> THE PROBLEM:
The answer must consist of the records, repeated exactly.

> Stored items from a collection:

(** * ImageStitcher: a shallow embedding of [ImageStitcher.node.ts]

    The node fetches a sequence of images from an object store, optionally
    normalises their widths, stacks them vertically on one canvas, encodes
    the canvas and optionally uploads it.  The definitions below follow the
    source function by function; the imaging library (sharp) and the object
    store client (MinIO) are external collaborators and appear as an
    interface, [Backend], with the part of their documented behaviour the
    proofs rely on stated as [BackendLaws].

    Conventions.
    - JavaScript numbers that hold pixel counts (sizes, offsets, spacing,
      target width) are integers, modelled in [Z], so that
      [Math.floor (x / 2)] is [x / 2]; [NaN] is [None] in an [option Z], and
      the alpha channel, a quotient by 255, is a rational.
    - JavaScript strings are modelled as [string]; each [ascii] stands for one
      UTF-16 code unit in the range 0..255.
    - A thrown exception is the [Throw] case of [Result]; the calls to the
      object store are recorded in a trace.
    - The parallel arrays [imageBuffers] and [dimensions] are one list of
      [Image]; the field [left] of an overlay is [left_], the name [left]
      being the alignment. *)

From Stdlib Require Import ZArith List String Ascii Bool Lia QArith.
Import ListNotations.

Local Open Scope string_scope.
Local Open Scope list_scope.
Local Open Scope Z_scope.

(** ** JavaScript string primitives used by the node *)

Module JS.

(** [WhiteSpace] and [LineTerminator] code units below 256: TAB, LF, VT, FF,
    CR, SP and NBSP.  This is the set [String.prototype.trim] and [parseInt]
    strip. *)
Definition isWhiteSpace (c : ascii) : bool :=
  let n := N_of_ascii c in
  ((9 <=? n) && (n <=? 13) || (n =? 32) || (n =? 160))%N.

Fixpoint trimStart (s : string) : string :=
  match s with
  | EmptyString => EmptyString
  | String c r => if isWhiteSpace c then trimStart r else s
  end.

Definition isEmpty (s : string) : bool :=
  match s with EmptyString => true | String _ _ => false end.

Fixpoint trimEnd (s : string) : string :=
  match s with
  | EmptyString => EmptyString
  | String c r =>
      let r' := trimEnd r in
      if isWhiteSpace c && isEmpty r' then EmptyString else String c r'
  end.

(** [s.trim()] *)
Definition trim (s : string) : string := trimEnd (trimStart s).

(** A string is truthy exactly when it is not empty. *)
Definition truthy (s : string) : bool := negb (isEmpty s).

Definition lowerChar (c : ascii) : ascii :=
  let n := N_of_ascii c in
  if ((65 <=? n) && (n <=? 90)
      || (192 <=? n) && (n <=? 222) && negb (n =? 215))%N
  then ascii_of_N (n + 32) else c.

(** [s.toLowerCase()] on code units below 256. *)
Fixpoint toLowerCase (s : string) : string :=
  match s with
  | EmptyString => EmptyString
  | String c r => String (lowerChar c) (toLowerCase r)
  end.

(** [s.replace(c, '')] for a one-character pattern: only the first
    occurrence is removed. *)
Fixpoint replaceFirst (c : ascii) (s : string) : string :=
  match s with
  | EmptyString => EmptyString
  | String d r => if Ascii.eqb d c then r else String d (replaceFirst c r)
  end.

(** [s.slice(i, j)] for [0 <= i <= j]. *)
Definition slice (i j : nat) (s : string) : string := substring i (j - i) s.
(** * Trip routes of the travels backend: lifecycle, visibility and statistics

    A shallow embedding of [src/routes/trip.routes.js] (the router mounted
    under [/api/trips]) and the properties of its handlers.

    Conventions of the embedding.
    - A JavaScript object (request body, Mongoose document) is a finite map
      from property names to primitive values; a missing property reads as
      [undefined].
    - A number is an IEEE 754 double: the binary64 instance of the Standard
      Library's specification of floating-point arithmetic, with rounding to
      nearest, ties to even.
    - A string is its sequence of UTF-8 bytes.  An ObjectId is the string of
      its hexadecimal form, a [Date] the number of its time value.
    - A collection is the list of its documents in natural order, each paired
      with its [_id].  The ids of a request are well formed and the store
      answers every call, so the [catch] blocks are reached by the errors of
      [attachRefs] and of a duplicate [_id] only; schema casting and
      validation of [models/trips] (absent from the sources) are not
      represented. *)

From Stdlib Require Import ZArith String Ascii List Lia Permutation SpecFloat.
From stdpp Require Import base option gmap strings list pretty.

Open Scope Z_scope.

(** ** JavaScript primitives used by the handlers *)

Module JS.

(** Numbers are the binary64 values: 53 bits of precision, exponents up
    to 1024. *)
Definition prec : Z := 53.
Definition emax : Z := 1024.

Definition Num : Type := spec_float.

Definition NaN : Num := S754_nan.
Definition PInf : Num := S754_infinity false.
Definition NInf : Num := S754_infinity true.

(** The number of an integer: the integer itself when it is a double, the
    nearest double otherwise. *)
Definition ofZ (z : Z) : Num := binary_normalize prec emax z 0 false.

Definition isNaN (n : Num) : bool :=
  match n with S754_nan => true | _ => false end.

Definition is_zero (n : Num) : bool :=
  match n with S754_zero _ => true | _ => false end.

> THE COMPLETED TASK:
(** * ImageStitcher: a shallow embedding of [ImageStitcher.node.ts]

    The node fetches a sequence of images from an object store, optionally
    normalises their widths, stacks them vertically on one canvas, encodes
    the canvas and optionally uploads it.  The definitions below follow the
    source function by function; the imaging library (sharp) and the object
    store client (MinIO) are external collaborators and appear as an
    interface, [Backend], with the part of their documented behaviour the
    proofs rely on stated as [BackendLaws].

    Conventions.
    - JavaScript numbers that hold pixel counts (sizes, offsets, spacing,
      target width) are integers, modelled in [Z], so that
      [Math.floor (x / 2)] is [x / 2]; [NaN] is [None] in an [option Z], and
      the alpha channel, a quotient by 255, is a rational.
    - JavaScript strings are modelled as [string]; each [ascii] stands for one
      UTF-16 code unit in the range 0..255.
    - A thrown exception is the [Throw] case of [Result]; the calls to the
      object store are recorded in a trace.
    - The parallel arrays [imageBuffers] and [dimensions] are one list of
      [Image]; the field [left] of an overlay is [left_], the name [left]
      being the alignment. *)

From Stdlib Require Import ZArith List String Ascii Bool Lia QArith.
Import ListNotations.

Local Open Scope string_scope.
Local Open Scope list_scope.
Local Open Scope Z_scope.

(** ** JavaScript string primitives used by the node *)

Module JS.

(** [WhiteSpace] and [LineTerminator] code units below 256: TAB, LF, VT, FF,
    CR, SP and NBSP.  This is the set [String.prototype.trim] and [parseInt]
    strip. *)
Definition isWhiteSpace (c : ascii) : bool :=
  let n := N_of_ascii c in
  ((9 <=? n) && (n <=? 13) || (n =? 32) || (n =? 160))%N.

Fixpoint trimStart (s : string) : string :=
  match s with
  | EmptyString => EmptyString
  | String c r => if isWhiteSpace c then trimStart r else s
  end.

Definition isEmpty (s : string) : bool :=
  match s with EmptyString => true | String _ _ => false end.

Fixpoint trimEnd (s : string) : string :=
  match s with
  | EmptyString => EmptyString
  | String c r =>
      let r' := trimEnd r in
      if isWhiteSpace c && isEmpty r' then EmptyString else String c r'
  end.

(** [s.trim()] *)
Definition trim (s : string) : string := trimEnd (trimStart s).

(** A string is truthy exactly when it is not empty. *)
Definition truthy (s : string) : bool := negb (isEmpty s).

Definition lowerChar (c : ascii) : ascii :=
  let n := N_of_ascii c in
  if ((65 <=? n) && (n <=? 90)
      || (192 <=? n) && (n <=? 222) && negb (n =? 215))%N
  then ascii_of_N (n + 32) else c.

(** [s.toLowerCase()] on code units below 256. *)
Fixpoint toLowerCase (s : string) : string :=
  match s with
  | EmptyString => EmptyString
  | String c r => String (lowerChar c) (toLowerCase r)
  end.

(** [s.replace(c, '')] for a one-character pattern: only the first
    occurrence is removed. *)
Fixpoint replaceFirst (c : ascii) (s : string) : string :=
  match s with
  | EmptyString => EmptyString
  | String d r => if Ascii.eqb d c then r else String d (replaceFirst c r)
  end.

(** [s.slice(i, j)] for [0 <= i <= j]. *)
Definition slice (i j : nat) (s : string) : string := substring i (j - i) s.
(** * Trip routes of the travels backend: lifecycle, visibility and statistics

    A shallow embedding of [src/routes/trip.routes.js] (the router mounted
    under [/api/trips]) and the properties of its handlers.

    Conventions of the embedding.
    - A JavaScript object (request body, Mongoose document) is a finite map
      from property names to primitive values; a missing property reads as
      [undefined].
    - A number is an IEEE 754 double: the binary64 instance of the Standard
      Library's specification of floating-point arithmetic, with rounding to
      nearest, ties to even.
    - A string is its sequence of UTF-8 bytes.  An ObjectId is the string of
      its hexadecimal form, a [Date] the number of its time value.
    - A collection is the list of its documents in natural order, each paired
      with its [_id].  The ids of a request are well formed and the store
      answers every call, so the [catch] blocks are reached by the errors of
      [attachRefs] and of a duplicate [_id] only; schema casting and
      validation of [models/trips] (absent from the sources) are not
      represented. *)

From Stdlib Require Import ZArith String Ascii List Lia Permutation SpecFloat.
From stdpp Require Import base option gmap strings list pretty.

Open Scope Z_scope.

(** ** JavaScript primitives used by the handlers *)

Module JS.

(** Numbers are the binary64 values: 53 bits of precision, exponents up
    to 1024. *)
Definition prec : Z := 53.
Definition emax : Z := 1024.

Definition Num : Type := spec_float.

Definition NaN : Num := S754_nan.
Definition PInf : Num := S754_infinity false.
Definition NInf : Num := S754_infinity true.

(** The number of an integer: the integer itself when it is a double, the
    nearest double otherwise. *)
Definition ofZ (z : Z) : Num := binary_normalize prec emax z 0 false.

Definition isNaN (n : Num) : bool :=
  match n with S754_nan => true | _ => false end.

Definition is_zero (n : Num) : bool :=
  match n with S754_zero _ => true | _ => false end.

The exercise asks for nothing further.